● Work instruction
Output only the lines below from the one containing "(** C8: [schedule]" to the one containing "(n = 0 <-> forall", exactly as written, both ends kept.

● Record extracts
......
(* ===== verification/SchedProofs.v ===== *)
(** * The scheduler picks the right task

    The choice of [schedule], and the end of its loop. *)

From Stdlib Require Import ZArith Lia.
From stdpp Require Import base numbers list gmap strings.
From S2P Require Import Prelude Task Sched.

(** The task of slot [i], among those [schedule] chooses from. *)
Definition runnable (l : list (option task_struct)) (i : Z) (t : task_struct) : Prop :=
  1 <= i < NR_TASKS /\ getz l i ≫= id = Some t /\ state t = TASK_RUNNING.

(** Counters and priorities as [do_timer], [sys_nice] and [fork] keep them. *)
Definition sane (t : task_struct) : Prop :=
  0 <= counter t < 1073741824 /\ 1 <= priority t <= 536870912.
Definition sane_tasks (l : list (option task_struct)) : Prop :=
  lenz l = NR_TASKS /\ Forall (fun o => match o with Some t => sane t | None => True end) l.

Lemma map_tasks_getz f l i :
  1 <= i -> getz (map_tasks f l) i = option_map (option_map f) (getz l i).
Proof.
  intros Hi. unfold getz. rewrite (proj2 (Z.ltb_ge _ _)) by lia. unfold map_tasks.
  destruct l as [|t l]; [done|]. destruct (Z.to_nat i) as [|n] eqn:E; [lia|]. simpl.
  rewrite list_lookup_fmap. done.
Qed.

Lemma map_tasks_0 f l : getz (map_tasks f l) 0 = getz l 0.
Proof. by destruct l. Qed.

Lemma map_tasks_length f l : lenz (map_tasks f l) = lenz l.
Proof. destruct l; [done|]. unfold lenz. simpl. by rewrite length_map. Qed.

Lemma map_tasks_Some f l i t :
  1 <= i -> getz (map_tasks f l) i ≫= id = Some t ->
  exists t0, getz l i ≫= id = Some t0 /\ t = f t0.
Proof. intros Hi. rewrite map_tasks_getz by done. destruct (getz l i) as [[]|]; naive_solver. Qed.

Lemma map_tasks_sane f l :
  (forall t, sane t -> sane (f t)) -> sane_tasks l -> sane_tasks (map_tasks f l).
Proof.
  intros Hf [Hlen Hall]. split; [by rewrite map_tasks_length|].
  destruct l as [|t l]; [done|]. inversion_clear Hall as [|?? Ht Hl]. constructor; [done|].
  apply Forall_fmap. eapply Forall_impl; [exact Hl|]. intros [t'|]; simpl; auto.
Qed.

Lemma sane_lookup l i t : sane_tasks l -> getz l i ≫= id = Some t -> sane t.
Proof.
  intros [_ Hall] Ht. destruct (getz l i) as [[t'|]|] eqn:E; try discriminate Ht.
  injection Ht as ->. exact (getz_Forall _ _ _ _ Hall E).
Qed.

Lemma schedule_scan_spec l n c next c' next' :
  schedule_scan l n c next = (c', next') ->
  (forall i t, 1 <= i <= Z.of_nat n -> getz l i ≫= id = Some t -> state t = TASK_RUNNING -> counter t <= c') /\
  ((c' = c /\ next' = next) \/
   (c < c' /\ 1 <= next' <= Z.of_nat n /\
    (exists t, getz l next' ≫= id = Some t /\ state t = TASK_RUNNING /\ counter t = c') /\
    (forall i t, next' < i <= Z.of_nat n -> getz l i ≫= id = Some t -> state t = TASK_RUNNING ->
       counter t < c'))).
Proof.
  revert c next. induction n as [|n IH]; intros c next Hs.
  { injection Hs as <- <-. split; [lia|by left]. }
  assert (forall c next, schedule_scan l n c next = (c', next') -> c <= c') as Hmono.
  { intros c1 next1 H1. destruct (IH _ _ H1) as [_ [[-> _]|[? _]]]; lia. }
  cbn [schedule_scan] in Hs.
  destruct (getz l (Z.of_nat (Datatypes.S n)) ≫= id) as [p|] eqn:Hp.
  - destruct ((state p =? TASK_RUNNING) && (c <? counter p)) eqn:Hc.
    + apply andb_true_iff in Hc as [Hrun Hc]. breflect.
      specialize (Hmono _ _ Hs). destruct (IH _ _ Hs) as [Hall Hor]. split.
      * intros i t Hi Ht Hst. destruct (decide (i = Z.of_nat (Datatypes.S n))) as [->|]; [|apply (Hall i); (done || lia)].
        rewrite Hp in Ht. injection Ht as <-. lia.
      * right. destruct Hor as [[-> ->]|(H1 & H2 & H3 & H4)].
        { split; [lia|]. split; [lia|]. split; [by exists p|]. intros i t Hi. lia. }
        { split; [lia|]. split; [lia|]. split; [done|]. intros i t Hi Ht Hst.
          destruct (decide (i = Z.of_nat (Datatypes.S n))) as [->|]; [|apply (H4 i); (done || lia)].
          rewrite Hp in Ht. injection Ht as <-. lia. }
    + apply andb_false_iff in Hc. specialize (Hmono _ _ Hs). destruct (IH _ _ Hs) as [Hall Hor]. split.
      * intros i t Hi Ht Hst. destruct (decide (i = Z.of_nat (Datatypes.S n))) as [->|]; [|apply (Hall i); (done || lia)].
        rewrite Hp in Ht. injection Ht as <-. destruct Hc; breflect; (done || lia).
      * destruct Hor as [?|(H1 & H2 & H3 & H4)]; [by left|right].
        split; [lia|]. split; [lia|]. split; [done|]. intros i t Hi Ht Hst.
        destruct (decide (i = Z.of_nat (Datatypes.S n))) as [->|]; [|apply (H4 i); (done || lia)].
        rewrite Hp in Ht. injection Ht as <-. destruct Hc; breflect; (done || lia).
  - destruct (IH _ _ Hs) as [Hall Hor]. split.
    + intros i t Hi Ht Hst. destruct (decide (i = Z.of_nat (Datatypes.S n))) as [->|]; [congruence|].
      apply (Hall i); (done || lia).
    + destruct Hor as [?|(H1 & H2 & H3 & H4)]; [by left|right].
      split; [lia|]. split; [lia|]. split; [done|]. intros i t Hi Ht Hst.
      destruct (decide (i = Z.of_nat (Datatypes.S n))) as [->|]; [congruence|]. apply (H4 i); (done || lia).
Qed.

(** The choice among the tasks of [l]: the runnable task with the largest
    counter, the highest slot of those; the idle task when none is runnable. *)
Definition chosen (l : list (option task_struct)) (n : Z) : Prop :=
  (n = 0 /\ forall i t, ~ runnable l i t) \/
  (exists t, runnable l n t /\ 0 < counter t /\
     forall i t', runnable l i t' -> counter t' < counter t \/ (counter t' = counter t /\ i <= n)).

Lemma scan_chosen l c next :
  sane_tasks l -> schedule_scan l (Z.to_nat (NR_TASKS - 1)) (-1) 0 = (c, next) ->
  (c = 0 /\ (exists i t, runnable l i t) /\ forall i t, runnable l i t -> counter t = 0) \/
  (c <> 0 /\ chosen l next).
Proof.
  intros Hsane Hs. destruct (schedule_scan_spec _ _ _ _ _ _ Hs) as [Hall Hor].
  rewrite Z2Nat.id in * by (vm_compute; congruence). change (NR_TASKS - 1) with 63 in *.
  assert (forall i t, runnable l i t -> 0 <= counter t <= c) as Hbound.
  { intros i t (Hi & Ht & Hst). change NR_TASKS with 64 in Hi. pose proof (sane_lookup _ _ _ Hsane Ht) as [? _].
    split; [lia|]. apply (Hall i); (done || lia). }
  destruct Hor as [[-> ->]|(H1 & H2 & (t & Ht & Hst & Hc) & H4)].
  - right. split; [done|]. left. split; [done|]. intros i t Hr. specialize (Hbound i t Hr). lia.
  - assert (runnable l next t) as Hr by (split; [change NR_TASKS with 64; lia|done]).
    destruct (decide (c = 0)) as [->|Hne]; [left|right].
    + split; [done|]. split; [by exists next, t|]. intros i t' Hr'. specialize (Hbound i t' Hr'). lia.
    + split; [done|]. right. exists t. split; [done|]. split; [lia|]. intros i t' Hr'.
      pose proof (Hbound i t' Hr') as Hb. destruct Hr' as (Hi & Ht' & Hst'). change NR_TASKS with 64 in Hi.
      destruct (decide (counter t' = counter t)); [|lia]. right. split; [done|].
      destruct (decide (next < i)) as [Hlt|]; [|lia]. specialize (H4 i t' ltac:(lia) Ht' Hst'). lia.
Qed.

Lemma recharge_sane t : sane t -> sane (recharge t) /\ 0 < counter (recharge t).
Proof.
  unfold sane, recharge. upd. rewrite Z.shiftr_div_pow2 by lia. change (2 ^ 1) with 2. intros [Hc Hp].
  rewrite s32_id by (unfold is_s32; dmlia). dmlia.
Qed.

Lemma signals_sane j t : sane t -> sane (schedule_signals j t).
Proof. unfold sane, schedule_signals. repeat case_match; upd; done. Qed.

(** The loop ends within two rounds; the second is needed only when every
    runnable task has used up its time. *)
Lemma schedule_loop_ok l :
  sane_tasks l ->
  exists l' n, schedule_loop schedule_rounds l = Some (l', n) /\ sane_tasks l' /\ chosen l' n /\
    (l' = l \/
     (l' = map_tasks recharge l /\ n <> 0 /\
      (exists i t, runnable l i t) /\ forall i t, runnable l i t -> counter t = 0)).
Proof.
  intros Hl. unfold schedule_rounds. cbn [schedule_loop].
  destruct (schedule_scan l _ _ _) as [c n] eqn:Hs.
  destruct (scan_chosen _ _ _ Hl Hs) as [(-> & (i & t & Hr) & Hz)|[Hne Hch]].
  2: { unfold istrue. rewrite (proj2 (Z.eqb_neq _ _) Hne). cbn. exists l, n. auto. }
  assert (sane_tasks (map_tasks recharge l)) as Hl'.
  { apply map_tasks_sane; [|done]. intros t' Ht'. by apply recharge_sane. }
  cbn [istrue negb Z.eqb]. destruct (schedule_scan (map_tasks recharge l) _ _ _) as [c' n'] eqn:Hs'.
  assert (runnable (map_tasks recharge l) i (recharge t)) as Hr'.
  { destruct Hr as (Hi & Ht & Hst). split; [done|]. split; [|exact Hst].
    rewrite map_tasks_getz by lia. destruct (getz l i) as [[]|]; try discriminate Ht.
    injection Ht as ->. done. }
  assert (0 < counter (recharge t)) as Hpos.
  { apply recharge_sane. exact (sane_lookup _ _ _ Hl (proj1 (proj2 Hr))). }
  destruct (scan_chosen _ _ _ Hl' Hs') as [(-> & _ & Hz')|[Hne Hch]].
  { specialize (Hz' i _ Hr'). lia. }
  unfold istrue. rewrite (proj2 (Z.eqb_neq _ _) Hne). cbn [negb].
  exists (map_tasks recharge l), n'. split; [done|]. split; [done|]. split; [done|]. right.
  split; [done|]. split; [|by eauto].
  destruct Hch as [[-> Hno]|(t' & (Hi & _) & _)]; [by destruct (Hno i _ Hr')|lia].
Qed.

(** The tasks after [schedule] has delivered alarms and woken the tasks that
    got a signal. *)
Definition after_signals (s : sched) : list (option task_struct) :=
  map_tasks (schedule_signals (jiffies s)) (task s).

Lemma schedule_run (s : sched) :
  sane_tasks (task s) ->
  exists l' n, schedule s = Ok tt (s <| task := l' |> <| current := n |>) /\
    sane_tasks l' /\ chosen l' n /\
    (l' = after_signals s \/
     (l' = map_tasks recharge (after_signals s) /\ n <> 0 /\
      (exists i t, runnable (after_signals s) i t) /\
      forall i t, runnable (after_signals s) i t -> counter t = 0)).
Proof.
  intros Hs. assert (sane_tasks (after_signals s)) as Ha.
  { apply map_tasks_sane; [apply signals_sane|done]. }
  destruct (schedule_loop_ok _ Ha) as (l' & n & Hloop & Hrest).
  exists l', n. split; [|done].
  unfold schedule, bind, modify, gets. upd. fold (after_signals s). rewrite Hloop. done.
Qed.

(** C8: [schedule] ends, and gives the processor to the runnable task with the
    most time left (the highest slot among equals), after alarms and signals
    have been delivered; the idle task runs exactly when no other task can; the
    time slices are refilled exactly when all runnable tasks have used theirs
    up, and nothing but the task table and [current] changes. *)
Theorem schedule_spec (s : sched) :
  sane_tasks (task s) ->
  exists l' n, schedule s = Ok tt (s <| task := l' |> <| current := n |>) /\
    sane_tasks l' /\
    (n = 0 <-> forall i t, ~ runnable (after_signals s) i t) /\
    (n <> 0 -> exists t, runnable l' n t /\ 0 < counter t /\
       forall i t', runnable l' i t' -> counter t' < counter t \/ (counter t' = counter t /\ i <= n)) /\
    (l' = after_signals s \/
     (l' = map_tasks recharge (after_signals s) /\
      forall i t, runnable (after_signals s) i t -> counter t = 0)).
Proof.
  intros Hs. destruct (schedule_run s Hs) as (l' & n & Hrun & Hsane & Hch & Hor).
  exists l', n. split; [done|]. split; [done|]. split; [|split].
  - destruct Hor as [->|(-> & Hn & (i & t & Hr) & _)].
    + destruct Hch as [?|(t & Hr & _)]; [naive_solver|].
      destruct Hr as (? & Hr). split; [lia|]. intros Hno. exfalso. by eapply Hno.
    + split; [done|]. intros Hno. by destruct (Hno i t).
  - intros Hn. destruct Hch as [[-> _]|?]; [done|done].
  - destruct Hor as [->|(-> & _ & _ & ?)]; auto.
Qed.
......
● Response below
(** C8: [schedule] ends, and gives the processor to the runnable task with the
    most time left (the highest slot among equals), after alarms and signals
    have been delivered; the idle task runs exactly when no other task can; the
    time slices are refilled exactly when all runnable tasks have used theirs
    up, and nothing but the task table and [current] changes. *)
Theorem schedule_spec (s : sched) :
  sane_tasks (task s) ->
  exists l' n, schedule s = Ok tt (s <| task := l' |> <| current := n |>) /\
    sane_tasks l' /\
    (n = 0 <-> forall i t, ~ runnable (after_signals s) i t) /\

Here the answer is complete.